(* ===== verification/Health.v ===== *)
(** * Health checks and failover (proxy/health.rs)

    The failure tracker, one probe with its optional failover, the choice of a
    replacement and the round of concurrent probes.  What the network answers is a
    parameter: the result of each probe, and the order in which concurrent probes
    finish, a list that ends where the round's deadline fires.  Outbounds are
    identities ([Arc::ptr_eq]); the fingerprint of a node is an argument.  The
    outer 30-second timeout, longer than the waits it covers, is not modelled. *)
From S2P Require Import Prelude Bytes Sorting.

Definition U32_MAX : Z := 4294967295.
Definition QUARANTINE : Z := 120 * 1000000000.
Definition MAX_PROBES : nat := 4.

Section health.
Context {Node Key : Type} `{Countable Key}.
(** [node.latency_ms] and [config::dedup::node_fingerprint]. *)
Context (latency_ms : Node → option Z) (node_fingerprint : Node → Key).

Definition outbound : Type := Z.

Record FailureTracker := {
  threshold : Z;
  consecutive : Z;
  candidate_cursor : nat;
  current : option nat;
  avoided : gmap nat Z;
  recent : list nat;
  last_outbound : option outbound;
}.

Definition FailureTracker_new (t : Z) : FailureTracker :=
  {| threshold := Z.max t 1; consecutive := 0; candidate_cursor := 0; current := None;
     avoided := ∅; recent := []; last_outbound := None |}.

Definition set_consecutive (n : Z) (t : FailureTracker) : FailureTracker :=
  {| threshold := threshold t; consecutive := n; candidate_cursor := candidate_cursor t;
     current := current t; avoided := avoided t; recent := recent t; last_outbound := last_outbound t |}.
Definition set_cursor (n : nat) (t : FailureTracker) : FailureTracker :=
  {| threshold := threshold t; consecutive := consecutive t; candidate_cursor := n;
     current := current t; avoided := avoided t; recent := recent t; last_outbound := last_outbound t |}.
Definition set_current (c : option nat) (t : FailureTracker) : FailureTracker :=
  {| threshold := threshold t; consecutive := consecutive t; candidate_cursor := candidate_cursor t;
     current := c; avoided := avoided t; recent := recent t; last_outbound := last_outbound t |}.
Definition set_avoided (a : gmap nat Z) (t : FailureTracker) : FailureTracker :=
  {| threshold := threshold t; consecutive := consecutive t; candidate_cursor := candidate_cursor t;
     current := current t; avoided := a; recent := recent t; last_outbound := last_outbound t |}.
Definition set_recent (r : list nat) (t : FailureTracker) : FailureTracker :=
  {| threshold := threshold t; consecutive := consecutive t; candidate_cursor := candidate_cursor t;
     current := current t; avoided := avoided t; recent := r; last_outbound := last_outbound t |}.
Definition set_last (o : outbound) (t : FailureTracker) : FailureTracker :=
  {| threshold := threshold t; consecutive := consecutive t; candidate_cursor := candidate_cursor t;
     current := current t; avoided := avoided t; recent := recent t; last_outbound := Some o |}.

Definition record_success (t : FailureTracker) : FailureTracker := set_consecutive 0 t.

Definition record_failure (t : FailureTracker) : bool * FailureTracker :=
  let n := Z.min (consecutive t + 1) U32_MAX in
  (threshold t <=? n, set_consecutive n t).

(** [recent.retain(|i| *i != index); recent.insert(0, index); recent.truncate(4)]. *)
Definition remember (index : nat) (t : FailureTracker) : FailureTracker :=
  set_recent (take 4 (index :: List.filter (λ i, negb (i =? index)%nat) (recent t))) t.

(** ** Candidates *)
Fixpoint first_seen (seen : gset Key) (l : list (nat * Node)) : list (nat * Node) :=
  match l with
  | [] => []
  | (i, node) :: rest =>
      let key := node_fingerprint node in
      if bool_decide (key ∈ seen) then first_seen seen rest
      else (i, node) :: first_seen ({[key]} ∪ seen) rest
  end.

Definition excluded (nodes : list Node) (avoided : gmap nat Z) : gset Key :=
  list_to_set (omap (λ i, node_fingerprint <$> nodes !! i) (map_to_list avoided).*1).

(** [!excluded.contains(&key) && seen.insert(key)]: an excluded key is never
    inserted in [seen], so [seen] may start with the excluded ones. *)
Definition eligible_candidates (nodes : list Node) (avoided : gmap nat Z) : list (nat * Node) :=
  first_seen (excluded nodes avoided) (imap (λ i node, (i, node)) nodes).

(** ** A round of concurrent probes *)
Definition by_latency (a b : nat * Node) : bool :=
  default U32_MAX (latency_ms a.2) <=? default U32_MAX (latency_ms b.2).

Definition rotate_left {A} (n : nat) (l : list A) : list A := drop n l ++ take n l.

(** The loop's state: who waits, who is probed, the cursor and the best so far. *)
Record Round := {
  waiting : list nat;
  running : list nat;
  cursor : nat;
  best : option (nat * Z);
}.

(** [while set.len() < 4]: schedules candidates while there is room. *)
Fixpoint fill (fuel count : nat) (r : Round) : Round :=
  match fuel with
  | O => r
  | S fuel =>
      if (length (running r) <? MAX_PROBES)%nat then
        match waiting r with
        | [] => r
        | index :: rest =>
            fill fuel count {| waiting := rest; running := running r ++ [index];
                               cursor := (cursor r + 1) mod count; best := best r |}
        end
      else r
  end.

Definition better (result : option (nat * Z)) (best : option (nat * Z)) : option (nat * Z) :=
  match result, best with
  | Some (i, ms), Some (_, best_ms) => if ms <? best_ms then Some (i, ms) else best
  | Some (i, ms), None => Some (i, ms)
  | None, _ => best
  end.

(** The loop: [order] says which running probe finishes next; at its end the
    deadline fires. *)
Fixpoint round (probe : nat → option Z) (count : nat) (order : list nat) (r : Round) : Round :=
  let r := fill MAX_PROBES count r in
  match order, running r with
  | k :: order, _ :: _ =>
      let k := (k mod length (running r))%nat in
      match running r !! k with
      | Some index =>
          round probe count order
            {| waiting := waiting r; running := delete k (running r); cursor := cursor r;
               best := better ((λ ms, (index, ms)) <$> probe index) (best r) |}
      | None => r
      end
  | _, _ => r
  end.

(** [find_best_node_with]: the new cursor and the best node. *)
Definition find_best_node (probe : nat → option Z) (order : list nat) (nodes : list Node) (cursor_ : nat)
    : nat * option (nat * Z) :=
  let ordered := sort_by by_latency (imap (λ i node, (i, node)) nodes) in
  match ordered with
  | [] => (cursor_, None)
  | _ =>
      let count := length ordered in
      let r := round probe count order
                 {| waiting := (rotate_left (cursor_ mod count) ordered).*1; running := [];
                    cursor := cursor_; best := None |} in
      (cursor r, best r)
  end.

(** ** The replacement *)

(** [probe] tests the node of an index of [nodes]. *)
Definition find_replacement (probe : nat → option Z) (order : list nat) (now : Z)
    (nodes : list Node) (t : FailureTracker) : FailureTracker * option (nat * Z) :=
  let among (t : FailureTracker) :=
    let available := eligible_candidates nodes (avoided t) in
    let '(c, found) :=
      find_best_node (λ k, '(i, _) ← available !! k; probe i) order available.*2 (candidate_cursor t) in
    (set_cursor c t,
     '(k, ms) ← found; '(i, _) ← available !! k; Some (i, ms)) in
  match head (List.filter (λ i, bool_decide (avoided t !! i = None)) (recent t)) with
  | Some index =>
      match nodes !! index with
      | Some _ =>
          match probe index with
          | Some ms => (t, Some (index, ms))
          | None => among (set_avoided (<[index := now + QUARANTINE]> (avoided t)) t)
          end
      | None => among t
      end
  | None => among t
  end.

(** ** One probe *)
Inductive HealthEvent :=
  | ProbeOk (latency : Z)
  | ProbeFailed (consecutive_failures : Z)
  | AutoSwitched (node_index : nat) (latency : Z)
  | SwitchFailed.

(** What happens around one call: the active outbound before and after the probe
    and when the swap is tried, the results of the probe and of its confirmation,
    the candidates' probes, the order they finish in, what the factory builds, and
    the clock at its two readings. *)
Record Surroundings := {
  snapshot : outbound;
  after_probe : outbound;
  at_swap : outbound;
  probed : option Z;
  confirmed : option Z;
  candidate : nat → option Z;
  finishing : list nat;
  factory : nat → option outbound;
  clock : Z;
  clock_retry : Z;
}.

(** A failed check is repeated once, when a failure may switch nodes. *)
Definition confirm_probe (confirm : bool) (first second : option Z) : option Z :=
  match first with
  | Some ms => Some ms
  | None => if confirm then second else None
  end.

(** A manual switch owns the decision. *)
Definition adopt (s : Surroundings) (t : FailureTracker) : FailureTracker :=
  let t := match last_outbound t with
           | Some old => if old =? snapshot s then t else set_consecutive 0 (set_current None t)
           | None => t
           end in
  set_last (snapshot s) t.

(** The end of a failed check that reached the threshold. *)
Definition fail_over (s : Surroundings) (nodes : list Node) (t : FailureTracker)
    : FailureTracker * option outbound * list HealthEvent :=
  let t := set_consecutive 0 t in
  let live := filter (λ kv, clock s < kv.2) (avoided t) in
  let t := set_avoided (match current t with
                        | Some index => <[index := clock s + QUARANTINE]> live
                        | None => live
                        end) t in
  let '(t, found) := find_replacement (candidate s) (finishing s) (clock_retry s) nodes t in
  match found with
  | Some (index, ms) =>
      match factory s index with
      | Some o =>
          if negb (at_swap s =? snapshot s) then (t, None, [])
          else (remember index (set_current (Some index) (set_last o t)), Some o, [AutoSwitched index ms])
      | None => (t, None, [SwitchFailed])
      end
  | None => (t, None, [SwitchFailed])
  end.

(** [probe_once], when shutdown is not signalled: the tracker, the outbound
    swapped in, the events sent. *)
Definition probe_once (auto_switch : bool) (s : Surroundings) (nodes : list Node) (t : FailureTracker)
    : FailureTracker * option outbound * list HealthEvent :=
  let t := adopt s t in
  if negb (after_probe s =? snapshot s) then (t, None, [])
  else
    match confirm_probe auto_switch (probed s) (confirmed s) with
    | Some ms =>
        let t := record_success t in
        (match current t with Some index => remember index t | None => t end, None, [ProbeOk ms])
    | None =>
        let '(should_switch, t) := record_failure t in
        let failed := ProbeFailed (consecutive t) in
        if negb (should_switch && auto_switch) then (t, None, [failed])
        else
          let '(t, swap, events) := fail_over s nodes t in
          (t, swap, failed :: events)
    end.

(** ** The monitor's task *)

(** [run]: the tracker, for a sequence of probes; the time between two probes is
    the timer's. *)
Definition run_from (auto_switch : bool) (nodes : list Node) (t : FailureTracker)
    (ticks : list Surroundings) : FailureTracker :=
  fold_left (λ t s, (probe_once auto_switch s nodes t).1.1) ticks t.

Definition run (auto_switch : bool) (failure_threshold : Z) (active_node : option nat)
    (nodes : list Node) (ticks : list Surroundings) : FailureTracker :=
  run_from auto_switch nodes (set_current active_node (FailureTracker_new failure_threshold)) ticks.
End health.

○ ○ ○ ○

→ **What this task involves**
Gather up, from the records above, each line where the word "probed" appears.

→ **Result for this exercise**
(** The loop's state: who waits, who is probed, the cursor and the best so far. *)
  probed : option Z;
    match confirm_probe auto_switch (probed s) (confirmed s) with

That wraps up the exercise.